北朝鮮では国民にマスク着用を求めており、正恩氏の現地指導に同行した幹部は2020年3月上旬まではマスクを着用。正恩氏の「特別扱い」が際立っていたが、最近になって幹部もマスクの着用をやめた。新型コロナのリスクが減ったとは考えにくい中での方針転換だ。

マスク不着用は「国の前で罪を犯すこと」だったのに

北朝鮮の国営メディアは、北朝鮮国民に対して特に屋外でのマスク着用を厳しく呼びかけており、着用しないことは「社会の一員として、初歩的な義務も守れずに国の前で罪を犯すこと」(2月22日、労働新聞)だとまで主張している。こういった背景もあって、3月2日に正恩氏が「前線長距離砲兵区分隊」の火力打撃訓練を現地指導した際は、正恩氏と一緒に写真に納まっていた軍幹部とみられる人物は黒いマスクを着用していた。唯一マスクをしていないのが正恩氏だった。なお、国営メディアは2月29日、党中央委員会政治局拡大会議が行われたと報じており、その席で正恩氏は「国家防疫システムの中でいかなる特殊も許容してはならない」と述べたとされる。

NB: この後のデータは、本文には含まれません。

Lemma main_spi_failure_witness :
  let w1 := snd (load_config CONFIG_PATH globals_init no_spi_world) in
  (load_config CONFIG_PATH globals_init no_spi_world = (Done globals_init, w1) /\
   env_open (w_env no_spi_world) (w_log w1) SPI_PATH = false) /\
  exists w', main 5 no_spi_world = (Exited 1, w') /\
             uinput_stream (w_log w') = uinput_stream (w_log no_spi_world).
Proof.
  intros w1. split; [split; [vm_compute; reflexivity|reflexivity]|].
  apply (main_spi_failure 5 no_spi_world globals_init w1); [vm_compute; reflexivity|reflexivity].
Defined.

(** ** The device accepts what the program sends (spec, section 3) *)

(** Every event of a batch is one the registered device supports, when
    the bindings' codes are gamepad codes. *)
Lemma batch_supported btns es :
  Forall (fun b => BTN_A <= bc_keycode b <= KEY_MAX) btns -> is_batch btns es ->
  Forall (fun e => UinputDev.supported (reg_caps btns) e = true) es.
Proof.
  intros Hk (tv & raws & levels & -> & Hr & _). unfold batch.
  apply Forall_app; split; [|apply Forall_app; split].
  - destruct raws as [|a0 [|a1 [|a2 [|a3 [|]]]]]; try discriminate. simpl.
    repeat constructor; apply UinputDev.supported_intro; right; simpl;
      rewrite to_uint16_small by (vm_compute; intuition discriminate);
      unfold reg_caps; split; set_solver.
  - apply Forall_zip_with_l. intros b v Hb. apply UinputDev.supported_intro. right. simpl.
    rewrite Forall_forall in Hk. specialize (Hk b Hb).
    rewrite to_uint16_small by (unfold BTN_A, KEY_MAX in Hk; lia).
    unfold reg_caps. split; [set_solver|].
    apply elem_of_app; right; apply elem_of_app; left.
    apply list_elem_of_In. rewrite <- in_rev. apply list_elem_of_In, list_elem_of_fmap. exists b. done.
  - repeat constructor.
Qed.

(** C6: Registration covers the stream (spec, section 3).  Run from a
    process whose [/dev/uinput] has received nothing yet, with the
    configuration loaded, the SPI bus and [/dev/uinput] open, the
    kernel's uinput device accepts all the traffic of the first [n]
    iterations: it ends created, with the capabilities registered before
    [UI_DEV_CREATE] (the two event types, every configured key, the four
    axes) and nothing after, and it delivers every event the program
    writes: no event is refused or dropped as unsupported. *)
Theorem main_device_accepts n w g w1 :
  load_config CONFIG_PATH globals_init w = (Done g, w1) ->
  env_open (w_env w) (w_log w1) SPI_PATH = true ->
  (forall log, env_open (w_env w) log UINPUT_PATH = true) ->
  uinput_traffic (w_log w) = [] ->
  wp (main n) (fun _ w' => exists s,
       UinputDev.steps UinputDev.init (uinput_traffic (w_log w')) s /\
       UinputDev.created s = true /\ UinputDev.caps s = reg_caps (table g) /\
       UinputDev.delivered s = uinput_stream (w_log w')) w.
Proof.
  intros Hload Hspi Hui H0. pose proof (load_config_keys _ _ _ _ Hload) as [_ Hk].
  eapply wp_mono; [apply (main_run n w g w1 Hload Hspi)|].
  intros [] w' (bs & t & _ & Hbs & S & Hopen & _).
  pose proof (stream_of_traffic _ _ _ _ _ S) as Hs.
  rewrite (Hopen Hui), sink_open in S. rewrite (Hopen Hui), sink_open in Hs.
  rewrite (uinput_stream_traffic (w_log w)), H0 in Hs. rewrite H0 in S.
  exists (UinputDev.mk_state (reg_caps (table g)) (Some uidev) true (concat bs)).
  split; [|split; [done|split; [done|rewrite Hs; done]]].
  rewrite S, app_nil_l. eapply UinputDev.steps_app; [apply registration_steps|].
  apply (UinputDev.steps_events (UinputDev.mk_state _ _ _ [])); [done|].
  apply Forall_concat. eapply Forall_impl; [exact Hbs|]. intros es. apply batch_supported, Hk.
Qed.

Lemma main_device_accepts_witness :
  let w1 := snd (load_config CONFIG_PATH globals_init demo_world) in
  (load_config CONFIG_PATH globals_init demo_world = (Done demo_globals, w1) /\
   env_open (w_env demo_world) (w_log w1) SPI_PATH = true /\
   (forall log, env_open (w_env demo_world) log UINPUT_PATH = true) /\
   uinput_traffic (w_log demo_world) = []) /\
  wp (main 2) (fun _ w' => exists s,
       UinputDev.steps UinputDev.init (uinput_traffic (w_log w')) s /\
       UinputDev.created s = true /\ UinputDev.caps s = reg_caps (table demo_globals) /\
       UinputDev.delivered s = uinput_stream (w_log w')) demo_world.
Proof.
  intros w1. split; [split; [vm_compute; reflexivity|split; [reflexivity|split; [intros; reflexivity|reflexivity]]]|].
  apply (main_device_accepts 2 demo_world demo_globals w1);
    [vm_compute; reflexivity|reflexivity|intros; reflexivity|reflexivity].
Defined.

(** ** Every event the program writes is a well-typed [struct input_event] *)

(** A key event carries the code of one of the bindings, as it is. *)
Definition key_code_of (btns : list ButtonConfig) (e : input_event) : Prop :=
  ev_type e = EV_KEY -> exists b, b ∈ btns /\ ev_code e = bc_keycode b.

(** The events of a batch, when the bindings' codes are gamepad codes:
    every field fits its C type, and no key code is truncated by the
    [__u16] field. *)
Lemma batch_typed btns es :
  Forall (fun b => BTN_A <= bc_keycode b <= KEY_MAX) btns -> is_batch btns es ->
  Forall (fun e => event_well_typed e /\ key_code_of btns e) es.
Proof.
  intros Hk (tv & raws & levels & -> & Hr & Hraw & _ & Hl). apply Forall_and. split.
  - unfold batch. apply Forall_app; split; [|apply Forall_app; split].
    + destruct raws as [|a0 [|a1 [|a2 [|a3 [|]]]]]; try discriminate.
      cbn [zip_with axis_codes axis_invert].
      repeat (apply Forall_cons in Hraw as [? Hraw]).
      repeat constructor; apply event_well_typed_intro; unfold EV_ABS, INT_MIN, INT_MAX; try lia;
        match goal with |- context [scale_axis ?a ?i] =>
          pose proof (scale_axis_12bit a i ltac:(assumption)) end; lia.
    + apply (Forall_zip_with_r _ _ _ _ _ Hl). intros b v Hv.
      apply event_well_typed_intro; unfold EV_KEY, INT_MIN, INT_MAX; lia.
    + constructor; [|constructor].
      apply event_well_typed_intro; unfold EV_SYN, INT_MIN, INT_MAX; lia.
  - unfold batch, key_code_of. apply Forall_app; split; [|apply Forall_app; split].
    + apply Forall_zip_with_l. intros c v _. simpl. unfold EV_ABS, EV_KEY. lia.
    + apply Forall_zip_with_l. intros b v Hb _. exists b. split; [exact Hb|]. simpl.
      rewrite Forall_forall in Hk. specialize (Hk b Hb).
      apply to_uint16_small. unfold BTN_A, KEY_MAX in Hk. lia.
    + constructor; [|constructor]. simpl. unfold EV_SYN, EV_KEY. lia.
Qed.

(** C7: Every event consumers receive is a well-typed [struct
    input_event].  When the configuration loads and the SPI bus opens,
    every event [main] delivers in its first [n] iterations has a type
    and a code that fit [__u16] and a value that fits [__s32], and
    every key event carries, untruncated, the key code of one of the
    loaded bindings. *)
Theorem main_events_well_typed n w g w1 :
  load_config CONFIG_PATH globals_init w = (Done g, w1) ->
  env_open (w_env w) (w_log w1) SPI_PATH = true ->
  wp (main n) (fun _ w' => exists es,
       uinput_stream (w_log w') = uinput_stream (w_log w) ++ es /\
       Forall (fun e => event_well_typed e /\ key_code_of (table g) e) es) w.
Proof.
  intros Hload Hspi. pose proof (load_config_keys _ _ _ _ Hload) as [_ Hk].
  eapply wp_mono; [apply (main_run n w g w1 Hload Hspi)|].
  intros [] w' (bs & t & _ & Hbs & S & _ & _).
  apply stream_of_traffic in S. exists (sink t (concat bs)). split; [exact S|].
  unfold sink. destruct (decide _); [|constructor].
  apply Forall_concat. eapply Forall_impl; [exact Hbs|]. intros es. apply batch_typed, Hk.
Qed.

正恩氏は3月9日に同じ部隊、3月12日に「7軍団と第9軍団管下砲兵部隊の砲撃対抗競技」を現地指導している。このときも、幹部は黒いマスク、正恩氏はマスクなしだった。

様子が変わったのは3月17日に行われた平壌総合病院の起工式。正恩氏はマスクなしで演説し、正恩氏以外の壇上の人物はマスクとヘルメットをしていた。ステージの下で演説を聴いていた作業員も同様だ。

ただ、正恩氏と幹部が談笑したり、正恩氏が起工の「くわ入れ」をしたりする別カットの写真では、大半の幹部はマスクをしていない。3月20日の「西部前線大連合部隊の砲撃対抗競技」、3月21日の「戦術誘導兵器の模範射撃」の現地指導でも、幹部はマスクなしで正恩氏の後ろに並んでいる。

4月10日には687人が集まる「最高人民会議」が...

朝鮮日報は、こういった状況について、専門家のコメントを交えながら、

「対北朝鮮制裁とコロナ事態で経済難に苦しむ北朝鮮が、コロナをめぐる事態の長期化に備えながら、不安な民心をなだめるために幹部のマスクの着用を禁止したという指摘も出ている」
「コロナをめぐる状況が安定したのではなく、(幹部のマスク着用が与える)副作用が大きすぎるとみると、意図的に状況を小さく見せるためにマスクを脱いだ」

などと分析している。「見て見ぬふり」路線だとも言え、それは北朝鮮当局の意思決定にも透けて見える。例えば3月20日には、国会にあたる最高人民会議を4月10日に召集することが発表されている。全国に687人いる「代議員」が、一堂に会することになる。

ただ、国民に対する締め付けは引き続き厳しい。3月21日の労働新聞の記事では、南東部の江原道川内郡で、一部の幹部が「私たちの社会の健全で戦闘的な生活気風と外れる」形で「職務怠慢」と「飲酒放蕩行為」が行われ、批判のための会議が行われたことを伝えている。党幹部の不祥事が、ここまで具体的に伝えられるのは珍しい。